17 Ex-Ministerinnen haben ein Manifest gegen Sexismus in Frankreichs Politik publiziert. Roselyne Bachelot war eine der Ersten, die unterschrieben.

Rudolf Balmer

Aus Paris

Rudolf Balmer

Der Skandal um den grünen Vizechef der Nationalversammlung, Denis Baupin, der von mehreren Kolleginnen der sexuellen Aggression und Belästigung beschuldigt wird, hat das Fass zum Überlaufen gebracht. Französische Frauen in der Politik wollen nicht länger schweigen. 17 ehemalige Ministerinnen aus allen Lagern haben ein Manifest gegen den männlichen Sexismus in politischen Kreisen publiziert, um das ungeschriebene Gesetz des Schweigens aus Scham zu brechen. „Die Straflosigkeit ist zu Ende“ verkündet dieses Manifest.

Erstunterzeichnerin ist die frühere Ministerin und Abgeordnete Roselyne Bachelot. Wie die anderen Politikerinnen spricht sie aus leidiger Erfahrung. Sie protestiert gegen die Reaktion gewisser Kollegen, die das Problem verharmlosen oder meinen, so etwas komme nur bei den „anderen“ vor. „Nichts ist so gleichermaßen verbreitet unter den Parteien wie der Sexismus“, unterstreicht sie. Und darum müssten die Frauen solidarisch sein und, wenn nötig, ein Exempel statuieren.

Als im Parlament einer ihrer konservativen Parteikollegen während der Rede von Ministerin Ségolène Royal in den Saal schrie „A poil!“ (was so viel bedeutet wie „Ausziehen“), hatte Bachelot den sexistischen Rüpel am Kragen gepackt und ihm ins Gesicht geschleudert: „Verstehst du nicht, dass du auch mich beleidigst, wenn du sie beschimpfst?“ Bisher wurden solche Vorfälle in allen Parteien beschämt oder gar belustigt als „Anekdote“ unter den Teppich gekehrt.

Bachelot (69) hat die Politik an den Nagel gehängt. Sie war schon vorher auf Distanz zu ihrer Partei gegangen, in der sie bei der Homo-Ehe gegen den Strom schwimmen musste und deswegen mit sexistischen Anspielungen angefeindet wurde. Heute ist Bachelot vor allem aus Talkshows bekannt, wo sie gern mit frechen Sprüchen provoziert.

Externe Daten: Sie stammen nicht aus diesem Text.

Lemma pool_step_inv p p' :
  pool_step p p' → (∃ st hi, pool_inv p st hi []) → ∃ st hi, pool_inv p' st hi [].
Proof.
  intros Hstep (st & hi & Hi). destruct Hstep as
    [n gid o p' Hn E|bs o p' Hbs E|bs rf o p' Hf E|r bs nc nf bsz g m o p' H1 H2 H3 H4 H5 H6 H7 H8 H9 H10 H11 E
    |ids o p' Hids E|o p' E|o p' E].
  - destruct (alloc_part (free_block_queue p) gid) as [part|] eqn:Hp.
    + destruct (decide (n ≤ zlen (if part then st else hi))).
      * assert (Hw := get_new_blocks_ok use_int p st hi n gid part Hi Hp ltac:(lia)).
        destruct (wp_result _ _ _ _ _ Hw E) as (a & _ & _ & Hi' & _). by eexists _, _.
      * unfold get_new_blocks, get, mbind, M_bind in E.
        rewrite (get_num_free_blocks_spec p st hi [] gid Hi), Hp in E.
        rewrite (proj2 (Z.ltb_lt _ n)) in E by (destruct part; lia).
        unfold raise in E. simplify_eq. by eexists _, _.
    + destruct (alloc_part_none p gid st hi Hi Hp n Hn) as [e He]. rewrite He in E.
      simplify_eq. by eexists _, _.
  - destruct (wp_result _ _ _ _ _ (touch_ok p st hi bs Hi Hbs) E) as (a & _ & Hi' & _).
    by eexists _, _.
  - destruct (wp_result _ _ _ _ _ (free_blocks_ok p st hi bs rf Hi Hf) E) as (a & _ & Hi' & _).
    by eexists _, _.
  - assert (Hw := cache_full_blocks_ok sha256 use_int r bs nc nf bsz g m p st hi []
      Hi H1 H2 H3 H4 H5 H6 H7 H8 H9 H10 H11).
    destruct (wp_result _ _ _ _ _ Hw E) as (a & _ & _ & Hi' & _). by eexists _, _.
  - destruct (wp_result _ _ _ _ _ (evict_blocks_ok use_int p st hi [] ids Hi Hids) E)
      as (a & _ & Hi' & _). by eexists _, _.
  - destruct (wp_result _ _ _ _ _ (reset_ok p st hi Hi) E) as (a & _ & Hi').
    exists st, hi. destruct a; [apply Hi'|]. by destruct Hi' as [-> _].
  - unfold take_events, get, mbind, M_bind in E. exists st, hi.
    destruct (enable_kv_cache_events p); simpl in E; unfold mret, M_ret in E;
      simplify_eq; [by apply inv_events|done].
Qed.

(** C1: in every state reached from a fresh pool by any sequence of operations,
    raising or not: no reference count of a non-null block is negative; the
    free blocks are exactly the unreferenced non-null blocks, each once; the
    null block is never free and never cached; and the prefix-cache map files
    a block under a key exactly when the key is the block's hash. *)
Theorem reachable_pool_safe n caching hbs ev coll ds groups p0 p :
  Pool.init n caching hbs ev coll ds groups = Ret p0 → rtc pool_step p0 p →
  ∃ st hi, bq_repr (pool_heap p) (free_block_queue p) st hi ∧ NoDup (st ++ hi) ∧
    (∀ b, b ∈ st ++ hi ↔ b ∈ blocks p ∧ b ≠ null_block p ∧ ref p b = 0) ∧
    (∀ b, b ∈ blocks p → b ≠ null_block p → 0 ≤ ref p b) ∧
    hash p (null_block p) = None ∧
    ∀ key b, holds (cached_block_hash_to_block p) key b ↔ b ∈ blocks p ∧ hash p b = Some key.
Proof.
  intros Hinit Hsteps. assert (H0 : ∃ st hi, pool_inv p0 st hi []).
  { destruct (decide (0 < n)) as [Hn|Hn].
    2:{ unfold Pool.init in Hinit. rewrite (proj2 (Z.ltb_ge 0 n)) in Hinit by lia. done. }
    destruct (decide (ds = 0 ∨ 1 < ds < n)) as [Hds|Hds].
    - destruct (init_ok n caching hbs ev coll ds groups Hn Hds) as (p1 & Hp1 & Hi & _).
      rewrite Hp1 in Hinit. simplify_eq. by eexists _, _.
    - unfold Pool.init in Hinit. rewrite (proj2 (Z.ltb_lt 0 n)) in Hinit by done. cbn [negb] in Hinit.
      destruct (alloc_blocks (Z.to_nat n)) as [bs h].
      destruct (FreeQueue.popleft (FreeQueue.init bs h)) as [[?|?] ?]; [|done].
      rewrite (proj2 (Z.eqb_neq ds 0)) in Hinit by (intros ->; apply Hds; by left). cbn [negb] in Hinit.
      assert (Hc : (1 <? ds) && (ds <? n) = false).
      { apply andb_false_iff. rewrite !Z.ltb_ge. destruct (decide (1 < ds)); [right; lia|left; lia]. }
      by rewrite Hc in Hinit. }
  assert (Hp : ∃ st hi, pool_inv p st hi []).
  { clear Hinit. induction Hsteps as [|x y z Hxy _ IH]; [done|]. apply IH. by eapply pool_step_inv. }
  destruct Hp as (st & hi & Hi). exists st, hi. split; [apply Hi|].
  pose proof (pi_disj _ _ _ _ Hi) as Hnd. pose proof (pi_free _ _ _ _ Hi) as Hf.
  rewrite app_nil_r in Hnd. setoid_rewrite app_nil_r in Hf.
  split; [done|]. split; [done|]. split; [apply Hi|]. split; [apply Hi|]. apply (pi_cache _ _ _ _ Hi).
Qed.
End reachability.

(** ** Witnesses

    A pool [p] of four blocks with caching and events, and the pool [p2] after
    two blocks are handed out. *)

Lemma elem_of_two (b x y : loc) : b ∈ [x; y] ↔ b = x ∨ b = y.
Proof. rewrite !elem_of_cons, elem_of_nil. tauto. Qed.

Lemma nodup_two (x y : loc) : x ≠ y → NoDup [x; y].
Proof. intros. apply NoDup_cons. split; [by rewrite list_elem_of_singleton|apply NoDup_singleton]. Qed.

Record demo (p p2 : BlockPool) : Prop := {
  demo_init : Pool.init 4 true 2 true true 0 [] = Ret p;
  demo_inv : pool_inv p [] [1; 2; 3]%nat [];
  demo_blocks : blocks p = [0; 1; 2; 3]%nat;
  demo_part gid : alloc_part (free_block_queue p) gid = Some false;
  demo_step : ∃ o, get_new_blocks false 2 None p = (o, p2);
  demo_inv2 : pool_inv p2 [] [3]%nat [];
  demo_single2 : ∃ q, free_block_queue p2 = Single q;
  demo_blocks2 : blocks p2 = [0; 1; 2; 3]%nat;
  demo_null2 : null_block p2 = 0%nat;
  demo_caching2 : enable_caching p2 = true;
  demo_hash_size2 : hash_block_size p2 = 2;
  demo_taken b : b ∈ [1; 2]%nat → ref p2 b = 1 ∧ hash p2 b = None;
}.

Lemma demo_exists : ∃ p p2, demo p p2.
Proof.
  destruct (init_ok 4 true 2 true true 0 []) as (p & Hp & Hi & Hn & Hc & Hh & _ & _ & _ & Hq);
    [lia|by left|].
  destruct (free_block_queue p) as [q|] eqn:Eq; [|by destruct Hq].
  assert (Hpart : ∀ gid, alloc_part (free_block_queue p) gid = Some false) by (by rewrite Eq).
  assert (Hw := get_new_blocks_ok false p _ _ 2 None false Hi (Hpart None)).
  apply wp_elim in Hw as (ret & p2 & E & Hret & Hi2 & (Hs & Hr & Hhash & _));
    [|unfold zlen; simpl length; lia].
  change (ret = [1; 2]%nat) in Hret. subst ret. pose proof Hs as (_ & _ & _ & Hb2 & Hn2 & _ & Hsq).
  assert (Hb : blocks p = [0; 1; 2; 3]%nat) by (rewrite (pi_blocks _ _ _ _ Hi), Hn; done).
  exists p, p2. constructor; try done.
  - by eexists.
  - rewrite Eq in Hsq. destruct (free_block_queue p2); [by eexists|done].
  - congruence.
  - rewrite Hn2. apply Hi.
  - destruct Hs as (_ & -> & _). done.
  - destruct Hs as (_ & _ & -> & _). done.
  - intros b Hin. split; [rewrite Hr; by rewrite decide_True|].
    rewrite Hhash. rewrite decide_True; [done|]. by rewrite Hc.
Qed.

Lemma get_new_blocks_correct_witness : ∃ p,
  wp (get_new_blocks false 2 None) p (λ ret _, ret = [1; 2]%nat) ∧
  get_new_blocks false 4 None p = (Raise ValueError, p).
Proof.
  destruct demo_exists as (p & p2 & H). exists p. split.
  - assert (Hw := get_new_blocks_correct false p [] [1; 2; 3]%nat 2 None false
      (demo_inv _ _ H) (demo_part _ _ H None) ltac:(lia)).
    cbv zeta in Hw. rewrite decide_True in Hw by (unfold zlen; simpl length; lia).
    eapply wp_mono; [exact Hw|]. intros ret p' (-> & _). reflexivity.
  - assert (Hw := get_new_blocks_correct false p [] [1; 2; 3]%nat 4 None false
      (demo_inv _ _ H) (demo_part _ _ H None) ltac:(lia)).
    cbv zeta in Hw. by rewrite decide_False in Hw by (unfold zlen; simpl length; lia).
Defined.

Lemma touch_correct_witness : ∃ p,
  wp (touch [2; 3; 3]%nat) p (λ _ p', pool_inv p' [] [1]%nat [] ∧ ref p' 3%nat = ref p 3%nat + 2).
Proof.
  destruct demo_exists as (p & p2 & H). exists p.
  eapply wp_mono; [apply (touch_correct p [] [1; 2; 3]%nat [2; 3; 3]%nat (demo_inv _ _ H))|].
  - intros b Hb. rewrite (demo_blocks _ _ H). rewrite !elem_of_cons, elem_of_nil in *. lia.
  - intros [] p' [Hi (_ & Hr & _)]. split; [exact Hi|]. by rewrite Hr.
Defined.

Lemma free_blocks_correct_witness : ∃ p,
  wp (free_blocks [2; 1]%nat false) p (λ _ p', pool_inv p' [] [2; 1; 3]%nat []).
Proof.
  destruct demo_exists as (p & p2 & H). exists p2.
  assert (Hr1 : ∀ b, b ∈ [2; 1]%nat → ref p2 b = 1 ∧ hash p2 b = None ∧ b ≠ 0%nat ∧
    b ∈ [0; 1; 2; 3]%nat).
  { intros b Hbb%elem_of_two. destruct (demo_taken _ _ H b); [apply elem_of_two; tauto|].
    rewrite !elem_of_cons. split; [done|]. split; [done|]. split; [lia|tauto]. }
  assert (Hf : freeable p2 [2; 1]%nat).
  { unfold freeable. rewrite (demo_blocks2 _ _ H), (demo_null2 _ _ H). split.
    - rewrite filter_true; [by apply nodup_two|]. intros x Hx. by apply Hr1.
    - intros b (H1 & _ & _ & Hin)%Hr1. split; [done|]. intros _. by rewrite H1. }
  assert (Hfr : freed p2 [2; 1]%nat = [2; 1]%nat).
  { unfold freed. apply filter_true. intros b (H1 & _ & H0 & _)%Hr1. by rewrite (demo_null2 _ _ H). }
  assert (Hhb : ∀ b, b ∈ [2; 1]%nat → hash p2 b = None) by (intros b Hbb; by apply Hr1).
  eapply wp_mono; [apply (free_blocks_correct p2 [] [3]%nat [2; 1]%nat false (demo_inv2 _ _ H) Hf)|].
  intros [] p' [Hi' _]. unfold freed_front, freed_back in Hi'.
  rewrite (demo_caching2 _ _ H), Hfr in Hi'.
  rewrite (filter_true (λ b, _ ∨ _)) in Hi' by (intros b Hbb; right; by apply Hhb).
  rewrite (filter_false (λ b, _ ∧ _)) in Hi' by (intros b Hbb [_ Hx]; by apply Hx, Hhb).
  destruct (demo_single2 _ _ H) as [q Hq]. rewrite Hq in Hi'. exact Hi'.
Defined.

Definition demo_request : Request :=
  set_block_hashes [[x01]; [x02]] (toy_request [] None None [11; 12; 13; 14; 15]).

Lemma cache_full_blocks_correct_witness : ∃ p,
  wp (cache_full_blocks id false demo_request [1; 2]%nat 0 2 2 7 None) p (λ _ p',
    pool_inv p' [] [3]%nat [] ∧
    hash p' 1%nat = Some [x01; x00; x00; x00; x07] ∧
    hash p' 2%nat = Some [x02; x00; x00; x00; x07]).
Proof.
  destruct demo_exists as (p0 & p & H). exists p.
  assert (Hhb := demo_hash_size2 _ _ H). assert (Hn := demo_null2 _ _ H).
  assert (Hg : group_hashes p demo_request 2 = Hashes [[x01]; [x02]])
    by (unfold group_hashes; by rewrite Hhb).
  eapply wp_mono.
  { apply (cache_full_blocks_correct id false demo_request [1; 2]%nat 0 2 2 7 None p
      [] [3]%nat [] (demo_inv2 _ _ H)); rewrite ?Hhb, ?Hg; try (vm_compute; done); try lia.
    - by split; constructor.
    - change (py_slice [1; 2]%nat 0 2) with [1; 2]%nat. unfold cache_pre. rewrite (demo_blocks2 _ _ H), Hn. simpl.
      split; [|split; [|split; [|split; [lia|done]]]].
      + rewrite filter_true; [by apply nodup_two|]. intros x Hx%elem_of_two. lia.
      + intros b Hbb%elem_of_two. rewrite !elem_of_cons. lia.
      + intros j b Hj _. apply (demo_taken _ _ H). by eapply list_elem_of_lookup_2. }
  intros r' p' (_ & Hi' & (_ & _ & Hh' & _)). split; [done|]. rewrite !Hh', Hg.
  assert (Hc : ∀ i b, b ≠ 0%nat → cacheable p None i b)
    by (intros i b Hbb; unfold cacheable; by rewrite Hn).
  unfold py_slice. simpl. split.
  - rewrite decide_True by (split; [done|by apply Hc]). reflexivity.
  - rewrite decide_True by (split; [done|by apply Hc]). reflexivity.
Defined.

Lemma get_cached_block_correct_witness :
  ∃ p, (∃ r, get_cached_block [x01] [0; 1] p = (Ret r, p)) ∧ Forall (λ g, 0 ≤ g < 2 ^ 32) [0; 1].
Proof.
  destruct demo_exists as (p & p2 & H). exists p.
  assert (Hg : Forall (λ g, 0 ≤ g < 2 ^ 32) [0; 1]) by (repeat constructor; lia). split; [|done].
  destruct (get_cached_block_correct p [] [1; 2; 3]%nat [] [x01] [0; 1] (demo_inv _ _ H) Hg) as (r & Hr & _).
  by exists r.
Defined.

Lemma reset_prefix_cache_correct_witness :
  ∃ p, wp reset_prefix_cache p (λ ok p', ok = false ∧ p' = p).
Proof.
  destruct demo_exists as (p0 & p & H). exists p.
  eapply wp_mono; [apply (reset_prefix_cache_correct p [] [3]%nat (demo_inv2 _ _ H))|].
  intros [] p' Hp'; [|by destruct Hp' as [-> _]].
  destruct Hp' as (_ & Hall & _). exfalso.
  destruct (demo_taken _ _ H 1%nat) as [H1 _]; [apply elem_of_two; by left|].
  rewrite Hall in H1; [lia| |by rewrite (demo_null2 _ _ H)].
  rewrite (demo_blocks2 _ _ H), !elem_of_cons. tauto.
Defined.

Lemma reachable_pool_safe_witness :
  ∃ p st hi, bq_repr (pool_heap p) (free_block_queue p) st hi ∧ NoDup (st ++ hi) ∧
    ∀ b, b ∈ st ++ hi ↔ b ∈ blocks p ∧ b ≠ null_block p ∧ ref p b = 0.
Proof.
  destruct demo_exists as (p & p2 & H). exists p2.
  destruct (reachable_pool_safe id false 4 true 2 true true 0 [] p p2 (demo_init _ _ H))
    as (st & hi & H1 & H2 & H3 & _).
  - destruct (demo_step _ _ H) as [o Ho].
    apply rtc_once. by apply (step_get_new_blocks id false p 2 None o p2).
  - by exists st, hi.
Defined.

Weil sie selbst alles andere als prüde ist, besteht sie auf den kleinen, aber wichtigen Unterschied: „Wenn eine Frau nein sagt, dann heißt das nein!“ – was offenbar zahlreiche Politiker von links und rechts noch immer nicht begriffen haben. Zusammen mit den 16 anderen Exministerinnen gibt sie diesen gern den nötigen Nachhilfeunterricht.